I had set the carb with a vacuum gage and slightly backed it off after that before I took it in for paint 8 months ago. Before it was running rich. I'm no carb expert, but it runs pretty good now traffic and not a lot of smoke out the back, but it doesn't start as easily cold as it used to. I know that really rich carb used to start great when the motor was cold. Now, if it doesn't fire though, sometimes I'll get a big puff of smoke out from under the hood. Then it's really hard to start.

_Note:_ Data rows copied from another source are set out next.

(* ===== verification/HashSizes.v ===== *)
(** * Sizes and tuning of the hash table: utils/coreutils/lib/hash.c

    The part of the file that chooses the number of buckets: is_prime and
    next_prime, the tuning values and compute_bucket_size, and the hash
    functions hash_string and raw_hasher.  [size_t] has 64 bits; the tuning
    values are IEEE 754 binary32 through the Standard Library's SpecFloat. *)

From Stdlib Require Import SpecFloat.
From S2P Require Import Prelude Arrays CStrings.
Open Scope Z_scope.

Definition SIZE_MAX : Z := 18446744073709551615.

(** ** Hash functions *)

(** [for (; (ch = *string); string++) value = (value * 31 + ch) % n_buckets;]
    over the characters before the terminator *)
Fixpoint hash_string_loop (s : list Z) (n_buckets value : Z) : res Z :=
  match s with
  | [] => Ok value
  | c :: s =>
      let* _ := demand (negb (n_buckets =? 0)) DivByZero in
      hash_string_loop s n_buckets (u64 (u64 (value * 31) + u8 c) mod n_buckets)
  end.

Definition hash_string (s : list Z) (n_buckets : Z) : res Z := hash_string_loop s n_buckets 0.

(** bitrotate.h *)
Definition rotr_sz (x n : Z) : Z :=
  Z.land (Z.lor (Z.shiftr x n) (u64 (Z.shiftl x (64 - n)))) SIZE_MAX.

Definition raw_hasher (data n : Z) : res Z :=
  let val := rotr_sz data 3 in
  let* _ := demand (negb (n =? 0)) DivByZero in
  Ok (val mod n).

Definition raw_comparator (a b : Z) : res bool := Ok (a =? b).

(** ** Primes *)

Definition is_prime (candidate : Z) : res bool :=
  let* (divisor, _) := while (S (Z.to_nat (Z.sqrt candidate)))
    (fun '(divisor, square) => Ok ((square <? candidate) && negb (candidate mod divisor =? 0)))
    (fun '(divisor, square) =>
       let divisor := u64 (divisor + 1) in
       let square := u64 (square + u64 (4 * divisor)) in
       let divisor := u64 (divisor + 1) in
       Ok (divisor, square)) (3, 9) in
  Ok (negb (candidate mod divisor =? 0)).

(** [fuel] bounds the number of candidates tried. *)
Definition next_prime (fuel : nat) (candidate : Z) : res Z :=
  let candidate := if candidate <? 10 then 10 else candidate in
  let candidate := Z.lor candidate 1 in
  while fuel
    (fun candidate =>
       if candidate =? SIZE_MAX then Ok false
       else let* p := is_prime candidate in Ok (negb p))
    (fun candidate => Ok (u64 (candidate + 2))) candidate.

(** ** Tuning *)

Definition float : Type := spec_float.
Definition float_of_Z (z : Z) : float := binary_normalize 24 128 z 0 false.
Definition add_f : float -> float -> float := SFadd 24 128.
Definition sub_f : float -> float -> float := SFsub 24 128.
Definition mul_f : float -> float -> float := SFmul 24 128.
Definition div_f : float -> float -> float := SFdiv 24 128.

(** Conversion to size_t: the fraction is dropped. *)
Definition size_of_float (f : float) : Z :=
  match f with
  | S754_finite false m e => if 0 <=? e then Z.pos m * 2 ^ e else Z.pos m / 2 ^ (- e)
  | _ => 0
  end.

Record Hash_tuning := Tuning {
  shrink_threshold : float;
  shrink_factor : float;
  growth_threshold : float;
  growth_factor : float;
  is_n_buckets : bool
}.

(** 0.0, 1.0, 0.8 and 1.414 as floats. *)
Definition default_tuning : Hash_tuning :=
  Tuning (S754_zero false) (S754_finite false 8388608 (-23)) (S754_finite false 13421773 (-24))
    (S754_finite false 11861492 (-23)) false.

(** The test of check_tuning, for a tuning that is not the default one. *)
Definition tuning_ok (t : Hash_tuning) : bool :=
  let epsilon := S754_finite false 13421773 (-27) in
  let one := float_of_Z 1 in
  SFltb epsilon (growth_threshold t)
  && SFltb (growth_threshold t) (sub_f one epsilon)
  && SFltb (add_f one epsilon) (growth_factor t)
  && SFleb (float_of_Z 0) (shrink_threshold t)
  && SFltb (add_f (shrink_threshold t) epsilon) (shrink_factor t)
  && SFleb (shrink_factor t) one
  && SFltb (add_f (shrink_threshold t) epsilon) (growth_threshold t).

(** [xalloc_oversized(n, s)] *)
Definition xalloc_oversized (n s : Z) : bool := SIZE_MAX / s <? n.

(** 0 stands for no possible size; a pointer has 8 bytes. *)
Definition compute_bucket_size (fuel : nat) (candidate : Z) (tuning : Hash_tuning) : res Z :=
  let* candidate :=
    if negb (is_n_buckets tuning) then
      let new_candidate := div_f (float_of_Z candidate) (growth_threshold tuning) in
      if SFleb (float_of_Z SIZE_MAX) new_candidate then Ok None
      else Ok (Some (size_of_float new_candidate))
    else Ok (Some candidate) in
  match candidate with
  | None => Ok 0
  | Some candidate =>
      let* candidate := next_prime fuel candidate in
      if xalloc_oversized candidate 8 then Ok 0 else Ok candidate
  end.

(** ** hash_string and raw_hasher stay in range *)

Lemma hash_string_range s n : 0 < n <= SIZE_MAX -> wp (hash_string s n) (fun v => 0 <= v < n).
Proof.
  intros Hn. unfold hash_string. enough (forall v, 0 <= v < n -> wp (hash_string_loop s n v) (fun v => 0 <= v < n)) as H by (apply H; lia).
  induction s as [|c s IH]; intros v Hv; cbn [hash_string_loop]; [done|]. wp_step. unfold demand.
  rewrite (proj2 (Z.eqb_neq n 0)) by lia. cbn [negb wp]. apply IH. apply Z.mod_pos_bound. lia.
Qed.

Lemma raw_hasher_range d n : 0 < n -> wp (raw_hasher d n) (fun v => 0 <= v < n).
Proof.
  intros Hn. unfold raw_hasher. wp_step. unfold demand. rewrite (proj2 (Z.eqb_neq n 0)) by lia. cbn [negb wp bind].
  by apply Z.mod_pos_bound.
Qed.

(** ** The prime test *)

(** Below this, squares of the divisors tried do not wrap. *)
Definition PRIME_MAX : Z := 2 ^ 64 - 2 ^ 35.

(** No divisor from 2 up to [d]. *)
Definition no_divisor (c d : Z) : Prop := forall q, 1 < q < d -> ~ (q | c).

Lemma no_divisor_step c d :
  Z.odd c = true -> Z.odd d = true -> no_divisor c d -> ~ (d | c) -> no_divisor c (d + 2).
Proof.
  intros Hc Hd Hno Hdc q Hq Hqc. destruct (decide (q < d)); [apply (Hno q); [lia|done]|].
  destruct (decide (q = d)) as [->|]; [done|]. assert (q = d + 1) as -> by lia.
  assert (2 | c) as [k ->].
  { apply (Z.divide_trans _ (d + 1)); [|done]. apply Z.odd_spec in Hd as [k ->]. exists (k + 1). lia. }
  rewrite Z.odd_mul in Hc. by rewrite andb_comm in Hc.
Qed.

Lemma no_divisor_prime c d : 1 < c -> no_divisor c d -> c <= d * d -> 0 < d -> ~ (d | c) -> Z.prime c.
Proof.
  intros Hc Hno Hsq Hd Hdc. split; [done|]. intros m Hm [k ->].
  assert (m <> d) by (intros ->; apply Hdc; by exists k).
  destruct (decide (m < d)); [apply (Hno m); [lia|by exists k]|].
  assert (1 < k) by nia. assert (k < d) by nia. apply (Hno k); [lia|]. exists m. lia.
Qed.

Lemma is_prime_correct c :
  11 <= c <= PRIME_MAX -> Z.odd c = true -> wp (is_prime c) (fun b => b = true <-> Z.prime c).
Proof.
  intros Hc Hodd. unfold is_prime. wp_step. pose proof (Z.sqrt_spec c ltac:(lia)) as Hs. cbv zeta in Hs.
  assert (3 <= Z.sqrt c) by (apply Z.sqrt_le_square; lia).
  apply (wp_while (fun '(d, q) => q = d * d /\ 3 <= d <= Z.sqrt c + 2 /\ Z.odd d = true /\ no_divisor c d)
    (fun '(d, _) => Z.sqrt c + 2 - d)).
  - split_and!; [done|lia|lia|done|]. intros q Hq [k ->]. assert (q = 2) as -> by lia.
    rewrite Z.odd_mul in Hodd. by rewrite andb_comm in Hodd.
  - lia.
  - intros [d q] (_ & Hd & _). lia.
  - intros [d q] (-> & Hd & Hdo & Hno). cbn [wp]. destruct (Z.ltb_spec (d * d) c) as [Hlt|Hge]; cbn [andb].
    + assert (d <= Z.sqrt c) by (apply Z.sqrt_le_square; lia).
      assert (d < 2 ^ 32) by (unfold PRIME_MAX in Hc; apply Z.square_lt_simpl_nonneg; lia).
      destruct (Z.eqb_spec (c mod d) 0) as [E|E]; cbn [negb wp].
      * split; [done|]. intros [_ Hp]. exfalso. apply Z.mod_divide in E; [|lia].
        apply (Hp d); [nia|done].
      * unfold u64, PRIME_MAX in *. rewrite (Z.mod_small (d + 1)) by lia. rewrite (Z.mod_small (4 * (d + 1))) by lia.
        rewrite !Z.mod_small by lia. split_and!; try lia.
        -- rewrite Z.odd_add, Z.odd_add, Hdo. done.
        -- replace (d + 1 + 1) with (d + 2) by lia. apply no_divisor_step; [done..|].
           intros Hdc. apply E. by apply Z.mod_divide; [lia|].
    + assert (~ (d | c) -> Z.prime c) as Hpr by (intros Hdc; apply (no_divisor_prime c d); [lia|done|lia|lia|done]).
      assert (d < c) by nia. destruct (Z.eqb_spec (c mod d) 0) as [E|E]; cbn [negb].
      * split; [done|]. intros [_ Hp]. apply Z.mod_divide in E; [|lia]. by destruct (Hp d); [lia|].
      * split; [|done]. intros _. apply Hpr. intros Hdc. apply E. by apply Z.mod_divide; [lia|].
Qed.

(** ** next_prime *)

(** The least prime from [c] on, among those the code can return. *)
Definition least_prime_from (c p : Z) : Prop :=
  Z.prime p /\ c <= p /\ 11 <= p /\ forall q, Z.prime q -> c <= q -> 11 <= q -> p <= q.

Lemma prime_odd p : Z.prime p -> 2 < p -> Z.odd p = true.
Proof.
  intros [_ Hp] H2. destruct (Z.odd p) eqn:E; [done|]. exfalso. apply (Hp 2); [lia|].
  rewrite Zodd_even_bool in E. apply negb_false_iff, Z.even_spec in E as [k ->]. exists k. lia.
Qed.

Lemma lor_1 c : 0 <= c -> Z.lor c 1 = if Z.odd c then c else c + 1.
Proof.
  intros Hc. assert (forall k b, Z.lor (2 * k + Z.b2z b) 1 = 2 * k + 1) as H.
  { intros k b. apply Z.bits_inj'. intros i Hi. rewrite Z.lor_spec.
    destruct (decide (i = 0)) as [->|]; [by rewrite Z.testbit_odd_0, orb_true_r|].
    replace i with (Z.succ (Z.pred i)) by lia. rewrite Z.testbit_odd_succ by lia.
    change 1 with (2 * 0 + 1) at 1. rewrite Z.testbit_odd_succ, Z.bits_0, orb_false_r by lia.
    destruct b; simpl Z.b2z; [by rewrite Z.testbit_odd_succ by lia|].
    rewrite Z.add_0_r. by rewrite Z.testbit_even_succ by lia. }
  rewrite (Z.div2_odd c) at 1. rewrite H. pose proof (Z.div2_odd c) as Hd. destruct (Z.odd c); simpl in Hd; lia.
Qed.

(** For a candidate below the range where squares wrap, next_prime returns
    the least prime that is below neither the candidate nor 10, after at most
    half the distance to it in turns. *)
Theorem next_prime_correct fuel c p :
  0 <= c -> least_prime_from c p -> p <= PRIME_MAX -> p - c < 2 * Z.of_nat fuel ->
  next_prime fuel c = Ok p.
Proof.
  intros Hc (Hp & Hcp & Hp11 & Hleast) Hmax Hf. unfold next_prime.
  set (c0 := Z.lor (if c <? 10 then 10 else c) 1).
  assert (Z.odd c0 = true /\ 11 <= c0 <= p /\ c <= c0 <= Z.max 11 (c + 1)) as (Hodd & Hc0 & Hcc).
  { unfold c0. destruct (Z.ltb_spec c 10); [change (Z.lor 10 1) with 11; split; [done|lia]|]. rewrite lor_1 by lia.
    pose proof (prime_odd p Hp ltac:(lia)) as Hpo. destruct (Z.odd c) eqn:E; [destruct (decide (c = 10)); subst; [done|split; [done|lia]]|].
    assert (c <> p) by (intros ->; congruence). rewrite Z.odd_add, E. simpl. split; [done|lia]. }
  cut (wp (while fuel (fun candidate => if candidate =? SIZE_MAX then Ok false
       else let* p := is_prime candidate in Ok (negb p)) (fun candidate => Ok (u64 (candidate + 2))) c0) (eq p)).
  { intros Hw. destruct (while _ _ _ c0); simpl in Hw; [by subst|done]. }
  apply (wp_while (fun x => Z.odd x = true /\ 11 <= x <= p /\ c <= x) (fun x => (p - x) / 2)).
  - split_and!; [done|lia|lia|lia].
  - apply Z.div_lt_upper_bound; lia.
  - intros x (_ & Hx & _). apply Z.div_pos; lia.
  - intros x (Hxo & Hx & Hcx). rewrite (proj2 (Z.eqb_neq x SIZE_MAX)) by (unfold SIZE_MAX, PRIME_MAX in *; lia).
    wp_step. eapply wp_mono; [apply is_prime_correct; [lia|done]|]. intros b Hb. cbn [wp].
    destruct b; cbn [negb wp].
    + destruct Hb as [Hb _]. pose proof (Hleast x (Hb eq_refl) Hcx ltac:(lia)). lia.
    + assert (x <> p) by (intros ->; by destruct Hb as [_ Hb]; specialize (Hb Hp)).
      assert (x + 1 <> p). { intros E. pose proof (prime_odd p Hp ltac:(lia)) as Hpo. rewrite <- E, Z.odd_add, Hxo in Hpo. done. }
      unfold u64. unfold PRIME_MAX in Hmax. rewrite Z.mod_small by lia.
      split; [split_and!; [by rewrite Z.odd_add, Hxo|lia|lia|lia]|].
      replace (p - x) with (p - (x + 2) + 1 * 2) by lia. rewrite Z.div_add by lia. lia.
Qed.

Lemma next_prime_correct_witness : next_prime 1 12 = Ok 13.
Proof.
  apply (next_prime_correct 1 12 13); [done| |done|done]. split_and!; try done.
  - split; [done|]. intros n Hn [k Hk]. assert (n * k = 13) as H by lia. assert (1 < k < 13) by nia.
    assert (n = 2 \/ n = 3 \/ n = 4 \/ n = 5 \/ n = 6 \/ 7 <= n) as [->|[->|[->|[->|[->|Hge]]]]] by lia; lia || nia.
  - intros q Hq Hcq _. destruct (decide (q = 12)) as [->|]; [|lia]. destruct Hq as [_ Hq]. exfalso.
    apply (Hq 2); [lia|]. by exists 6.
Defined.

(** A size is never negative. *)
Lemma while_inv {S} (I : S -> Prop) fuel (cond : S -> res bool) (body : S -> res S) s s' :
  I s -> (forall s s', I s -> body s = Ok s' -> I s') -> while fuel cond body s = Ok s' -> I s'.
Proof.
  intros HI Hb. revert s HI. induction fuel as [|fuel IH]; intros s HI E; [done|]. rewrite while_step in E.
  apply bind_Ok_inv in E as ([|] & _ & E); [|by simplify_eq].
  apply bind_Ok_inv in E as (s1 & E1 & E). eauto.
Qed.

Lemma compute_bucket_size_nonneg fuel c tn n : 0 <= c -> compute_bucket_size fuel c tn = Ok n -> 0 <= n.
Proof.
  intros Hc E. unfold compute_bucket_size in E. apply bind_Ok_inv in E as ([k|] & Ek & E); [|by simplify_eq].
  assert (0 <= k) as Hk.
  { destruct (is_n_buckets tn); cbn [negb] in Ek; [by simplify_eq|]. destruct (SFleb _ _); simplify_eq.
    unfold size_of_float. destruct (div_f _ _) as [| | |[] m e]; try done. destruct (Z.leb_spec 0 e); [lia|].
    apply Z.div_pos; lia. }
  apply bind_Ok_inv in E as (p & Ep & E). destruct (xalloc_oversized p 8); simplify_eq; [done|]. unfold next_prime in Ep.
  eapply (while_inv (fun x => 0 <= x)); [| |exact Ep].
  - apply Z.lor_nonneg. destruct (Z.ltb_spec k 10); lia.
  - intros s s' _ [= <-]. unfold u64. apply Z.mod_pos_bound. lia.
Qed.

Most times in the morning on a cold start I pump the gas 3 times, pull the manual choke all the way out, crank it and usually it doesn't fire, so I crank it again with a little gas and it will fire most times, but sometimes it takes 3 or 4 tries. After it's hot, the only way I can get it to start again (whether it sits for 5 min or 2 hrs) is to leave my foot off the gas, crank the key and after 4 revs let go of the key. 7 out of 10 times it fires when I release the key. Sometimes it doesn't and when that happens, I'm lucky to get it started at all. When it happened yesterday at the gas station like that, I changed the battery to a new one and on the 2nd try after the flooded gas was cleared it fired. If the starter were sounding like it was struggling I would think for sure it's heat soak in the starter, but it sounds like it's spinning pretty good to me and then when I release the key it fires (which tells me the load from the starter requires release before the engine can fire?)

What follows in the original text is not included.